» EXERCISE GOAL: Pull every line with "keystream" from the material.

*** RECORDS PROVIDED

(** * prng-chacha: a sharded pool of ChaCha20 generators

    A shallow embedding of [config.go] and [prng.go] of
    github.com/sixafter/prng-chacha, and the properties its specification
    states about them.

    Conventions.
    - Go's [int], [uint64], [uint32] and [time.Duration] are [Z]; where the
      source computes on them the 64-bit wrap-around is written out
      ([uint64], [int64] below).
    - [[]byte] is [list Byte.byte]; a slice with spare capacity (the scratch
      buffer [zero]) is a backing array together with a length.
    - Pointers to [chacha20.Cipher] are addresses into a heap held by the
      world, because the rekey worker overwrites the object behind the old
      pointer.
    - Everything outside the package is an external collaborator gathered in
      [Env]: the ChaCha20 keystream, crypto/rand, math/rand/v2 and
      runtime.GOMAXPROCS.
    - A goroutine, a sleep, an atomic store are recorded as events of a
      trace, in program order.
    - A call runs from its first statement to its return without another
      goroutine in between; the rekey worker a [Read] starts is a run of
      [asyncRekey] of its own. What other goroutines can leave behind (a
      pool whose generator is borrowed) appears as a state a call starts
      from.
    - The keystream of a cipher is taken as unbounded: the block counter of
      the library is not modelled. *)

From Stdlib Require Import ZArith List Bool Lia.
From Stdlib.Strings Require Import Byte.
Import ListNotations.
Local Open Scope Z_scope.

(** ** Machine integers *)

(** Conversion to [uint64]: the value modulo 2^64. *)
Definition uint64 (z : Z) : Z := z mod 2 ^ 64.

(** Conversion to [int64] (and to [time.Duration]): two's complement. *)
Definition int64 (z : Z) : Z := (z + 2 ^ 63) mod 2 ^ 64 - 2 ^ 63.

(** ** Bytes *)

Definition byte : Type := Byte.byte.

Definition xor_bits
  (a b : bool * (bool * (bool * (bool * (bool * (bool * (bool * bool)))))))
  : bool * (bool * (bool * (bool * (bool * (bool * (bool * bool)))))) :=
  let '(a0, (a1, (a2, (a3, (a4, (a5, (a6, a7))))))) := a in
  let '(b0, (b1, (b2, (b3, (b4, (b5, (b6, b7))))))) := b in
  (xorb a0 b0, (xorb a1 b1, (xorb a2 b2, (xorb a3 b3,
  (xorb a4 b4, (xorb a5 b5, (xorb a6 b6, xorb a7 b7))))))).

(** [x ^ y] on bytes. *)
Definition bxor (x y : byte) : byte :=
  Byte.of_bits (xor_bits (Byte.to_bits x) (Byte.to_bits y)).

Definition byte_to_Z (b : byte) : Z := Z.of_N (Byte.to_N b).

(** [make([]byte, n)]: [n] zero bytes. *)
Definition make_bytes (n : nat) : list byte := repeat x00 n.

Definition all_zero (bs : list byte) : Prop := Forall (fun b => b = x00) bs.

(** [binary.BigEndian.Uint64]: the first byte is the most significant. *)
Definition BigEndian_Uint64 (bs : list byte) : Z :=
  fold_left (fun acc b => acc * 256 + byte_to_Z b) bs 0.

(** ** config.go *)

Definition Millisecond : Z := 1000000.
Definition Second : Z := 1000000000.

Record Config : Type := mkConfig {
  MaxBytesPerKey : Z;        (* uint64 *)
  MaxInitRetries : Z;        (* int *)
  MaxRekeyAttempts : Z;      (* int *)
  MaxRekeyBackoff : Z;       (* time.Duration, nanoseconds *)
  RekeyBackoff : Z;          (* time.Duration, nanoseconds *)
  EnableKeyRotation : bool;
  UseZeroBuffer : bool;
  DefaultBufferSize : Z;     (* int *)
  Shards : Z                 (* int *)
}.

******

» FINAL ANSWER:
      [Env]: the ChaCha20 keystream, crypto/rand, math/rand/v2 and
    - The keystream of a cipher is taken as unbounded: the block counter of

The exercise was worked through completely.